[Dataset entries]
(** * Check-in token lifecycle of the meeting attendance backend

    A shallow embedding of [sheets_manager.py] (class [SheetsManager]) and of
    the routes of [main.py], followed by the properties of the token
    lifecycle ([generate_qr_token], [check_in]), of the accounts
    ([participant_signup], [participant_login], [admin_login]) and of the
    initialisation ([initialize_db]).

    Modelling choices.
    - The Google spreadsheet is a finite map from worksheet titles to
      worksheets; a worksheet is the list of its rows, a row the list of its
      cell texts, and row 1 (index 0) holds the headers.  [gspread] is an
      external library: its calls are the constructors of [gspread] below
      (find the first matching cell of a column, read a row, delete a row,
      append a row, read all records).  Cell texts are returned as stored:
      the conversion of numeric-looking texts to numbers that
      [get_all_records] applies is not modelled (the identifiers of this
      system, [P001], [A101], are not numeric, nor are e-mail addresses and
      password hashes; phone numbers are, and the properties below assert
      nothing about a registered phone number being recognised).
    - Every [gspread] call is a remote call that can fail.  The manager state
      carries a tape of booleans, one consumed per call; [true] makes the call
      raise [APIError].  An empty tape means that no call fails.
    - A method body is a tree of such calls ([prog]); [run] executes it on
      the manager state, [try]/[except] is [try_except], and [step] makes one
      call at a time for requests served by concurrent worker threads.  The
      initialisation, which makes calls of its own on the spreadsheet, is
      written in state-passing style ([method]).
    - [time.time()] is a rational number of seconds (the rounding of binary
      floats is left out); the readings of the clock and the values drawn by
      [uuid.uuid4()] and [bcrypt.hashpw] are inputs of the routes, and so are
      the library functions [bcrypt.checkpw] and [jwt.encode] and the text of
      a caught exception.
    - A text is the sequence of its characters, so that [len] is the length
      of the sequence.
    - The construction of the manager ([__init__], the credentials) is
      reduced to its outcome, the flag [is_connected]; [print] is not
      modelled.  [decode_jwt_token], which no route calls, is left out: its
      outcomes are the exceptions of the library PyJWT. *)

From Stdlib Require Import ZArith QArith Qround Lqa Ascii String DecimalString DecimalZ DecimalPos.
From stdpp Require Import gmap strings list fin_maps.

Open Scope string_scope.
Open Scope list_scope.
Open Scope Z_scope.

(** ** Python values and dictionaries *)

Inductive pyval :=
| PNone
| PStr (s : string)
| PInt (z : Z).

#[global] Instance pyval_eq_dec : EqDecision pyval.
Proof. solve_decision. Defined.

(** [dict.get(key)] with the default [None], and [dict.get(key, default)]. *)
Definition dict_get (d : gmap string pyval) (key : string) : pyval :=
  default PNone (d !! key).

Definition dict_get_default (d : gmap string pyval) (key : string) (dflt : pyval) : pyval :=
  default dflt (d !! key).

(** [dict(zip(headers, row_values))]: a later duplicate header wins. *)
Definition dict_zip (headers row_values : list string) : gmap string pyval :=
  list_to_map (reverse (zip headers (PStr <$> row_values))).

(** Truth value of a dictionary or [None] in [if not x]. *)
Definition truthy (x : option (gmap string pyval)) : bool :=
  match x with
  | None => false
  | Some d => negb (bool_decide (d = ∅))
  end.

(** [str(n)] for an integer, which is also how a number cell reads back. *)
Definition str_of_int (z : Z) : string := NilZero.string_of_int (Z.to_int z).

(** [int(s)] on a decimal text, with or without a minus sign; [None] stands
    for [ValueError].  (Python also accepts blanks around the digits, a plus
    sign and underscores between digits; the cells [add_qr_token] writes have
    none of them.) *)
Definition int_of_str (s : string) : option Z :=
  Z.of_int <$> NilZero.int_of_string s.

(** [int(x)] for a float [x]: truncation towards zero. *)
Definition int_of_float (x : Q) : Z := Z.quot (Qnum x) (Zpos (Qden x)).

(** The text a value leaves in a cell. *)
Definition cell_of (v : pyval) : string :=
  match v with
  | PNone => ""
  | PStr s => s
  | PInt z => str_of_int z
  end.

(** ** Exceptions and the manager state *)

Inductive exn :=
| HTTPException (status_code : Z) (detail : string)
| APIError
| CellNotFound
| WorksheetNotFound
| Exception (msg : string)
| ValueError
| TypeError
| KeyError (key : string)
| AttributeError.

Inductive result (A : Type) :=
| Return (a : A)
| Raise (e : exn).
Arguments Return {A} a.
Arguments Raise {A} e.

Abbreviation worksheet := (list (list string)).

Record SheetsManager := {
  is_connected : bool;
  spreadsheet : gmap string worksheet;
  faults : list bool
}.

Definition set_spreadsheet (s : gmap string worksheet) (self : SheetsManager) : SheetsManager :=
  {| is_connected := is_connected self; spreadsheet := s; faults := faults self |}.

Definition set_faults (fs : list bool) (self : SheetsManager) : SheetsManager :=
  {| is_connected := is_connected self; spreadsheet := spreadsheet self; faults := fs |}.

(** ** Programs over the calls of gspread

    The calls a method makes on the spreadsheet, each with the type of its
    answer, and the read of the attribute [self.is_connected].  The handle
    of a worksheet is its title. *)
Inductive gspread : Type -> Type :=
| IsConnected : gspread bool
| Worksheet (title : string) : gspread string
| Find (sheet : string) (query : pyval) (in_column : nat) : gspread nat
| RowValues (sheet : string) (row : nat) : gspread (list string)
| DeleteRows (sheet : string) (row : nat) : gspread unit
| AppendRow (sheet : string) (data : list pyval) : gspread unit
| GetAllRecords (sheet : string) : gspread (list (gmap string pyval)).

(** A method body: it returns, raises, or makes a call and goes on with the
    answer or the exception of that call. *)
Inductive prog (A : Type) : Type :=
| Ret (a : A)
| Throw (e : exn)
| Vis {B : Type} (call : gspread B) (k : result B -> prog A).
Arguments Ret {A} a.
Arguments Throw {A} e.
Arguments Vis {A B} call k.

Definition of_result {A} (r : result A) : prog A :=
  match r with
  | Return a => Ret a
  | Raise e => Throw e
  end.

Definition call {B} (c : gspread B) : prog B := Vis c of_result.

Fixpoint bind {A B} (p : prog A) (f : A -> prog B) : prog B :=
  match p with
  | Ret a => f a
  | Throw e => Throw e
  | Vis c k => Vis c (fun r => bind (k r) f)
  end.

(** [try: p except Exception as e: handler e]. *)
Fixpoint try_except {A} (p : prog A) (handler : exn -> prog A) : prog A :=
  match p with
  | Ret a => Ret a
  | Throw e => handler e
  | Vis c k => Vis c (fun r => try_except (k r) handler)
  end.

Notation "'let*' x ':=' c 'in' k" := (bind c (fun x => k))
  (at level 10, x name, c at level 100, k at level 200).

(** *** What the calls do *)

(** One remote call: the head of the tape decides whether it fails. *)
Definition remote {A} (f : SheetsManager -> result A * SheetsManager)
    (self : SheetsManager) : result A * SheetsManager :=
  match faults self with
  | true :: fs => (Raise APIError, set_faults fs self)
  | false :: fs => f (set_faults fs self)
  | [] => f self
  end.

Definition with_sheet {A} (sheet : string)
    (f : worksheet -> SheetsManager -> result A * SheetsManager)
    (self : SheetsManager) : result A * SheetsManager :=
  match spreadsheet self !! sheet with
  | Some rows => f rows self
  | None => (Raise APIError, self)
  end.

(** [sheet.get_all_records()]: one dictionary per row below the headers. *)
Definition records_of (rows : worksheet) : list (gmap string pyval) :=
  match rows with
  | [] => []
  | headers :: data => dict_zip headers <$> data
  end.

(** The rows of a worksheet whose cell in column [c] (from 1) is [q]. *)
Definition cell_is (c : nat) (q : string) (row : list string) : Prop :=
  row !! pred c = Some q.

#[global] Instance cell_is_dec c q row : Decision (cell_is c q row).
Proof. unfold cell_is. apply _. Defined.

(** - [spreadsheet.worksheet(title)] raises [WorksheetNotFound] for an
      unknown title;
    - [sheet.find(query, in_column=c)] gives the row number (from 1) of the
      first cell of column [c] whose text is [query], every row being
      searched, the header row too, and raises [CellNotFound] when there is
      none; a query that is not a string is used as a compiled pattern and
      fails;
    - [sheet.row_values(r)] is empty for a row below the data;
    - [sheet.delete_rows(r)] moves the rows below up by one, and changes
      nothing when row [r] is below the data (an empty row of the grid);
    - [sheet.append_row(data)] adds a row after the last one. *)
Definition handle {B} (c : gspread B) : SheetsManager -> result B * SheetsManager :=
  match c in gspread B return SheetsManager -> result B * SheetsManager with
  | IsConnected => fun self => (Return (is_connected self), self)
  | Worksheet title =>
      remote (fun self =>
        match spreadsheet self !! title with
        | Some _ => (Return title, self)
        | None => (Raise WorksheetNotFound, self)
        end)
  | Find sheet query in_column =>
      remote (with_sheet sheet (fun rows self =>
        match query with
        | PStr q =>
            match list_find (cell_is in_column q) rows with
            | Some (i, _) => (Return (S i), self)
            | None => (Raise CellNotFound, self)
            end
        | _ => (Raise AttributeError, self)
        end))
  | RowValues sheet r =>
      remote (with_sheet sheet (fun rows self => (Return (default [] (rows !! pred r)), self)))
  | DeleteRows sheet r =>
      remote (with_sheet sheet (fun rows self =>
        (Return tt, set_spreadsheet (<[sheet := delete (pred r) rows]> (spreadsheet self)) self)))
  | AppendRow sheet data =>
      remote (with_sheet sheet (fun rows self =>
        (Return tt, set_spreadsheet (<[sheet := rows ++ [cell_of <$> data]]> (spreadsheet self)) self)))
  | GetAllRecords sheet =>
      remote (with_sheet sheet (fun rows self => (Return (records_of rows), self)))
  end.

(** Running a method to its end, one call after the other. *)
Fixpoint run {A} (p : prog A) (self : SheetsManager) : result A * SheetsManager :=
  match p with
  | Ret a => (Return a, self)
  | Throw e => (Raise e, self)
  | Vis c k => let '(r, self') := handle c self in run (k r) self'
  end.

(** The remote calls of a run, in the order in which they are made. *)
Inductive remote_call :=
| Cworksheet (title : string)
| Cfind (sheet : string)
| Crow_values (sheet : string)
| Cdelete_rows (sheet : string)
| Cappend_row (sheet : string)
| Cget_all_records (sheet : string).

Exercise objective
Only the lines above starting at the line that holds "- A text is" and ending at the line that holds "Open Scope string_scope." are to be repeated, exactly and in full.

Written response
    - A text is the sequence of its characters, so that [len] is the length
      of the sequence.
    - The construction of the manager ([__init__], the credentials) is
      reduced to its outcome, the flag [is_connected]; [print] is not
      modelled.  [decode_jwt_token], which no route calls, is left out: its
      outcomes are the exceptions of the library PyJWT. *)

From Stdlib Require Import ZArith QArith Qround Lqa Ascii String DecimalString DecimalZ DecimalPos.
From stdpp Require Import gmap strings list fin_maps.

Open Scope string_scope.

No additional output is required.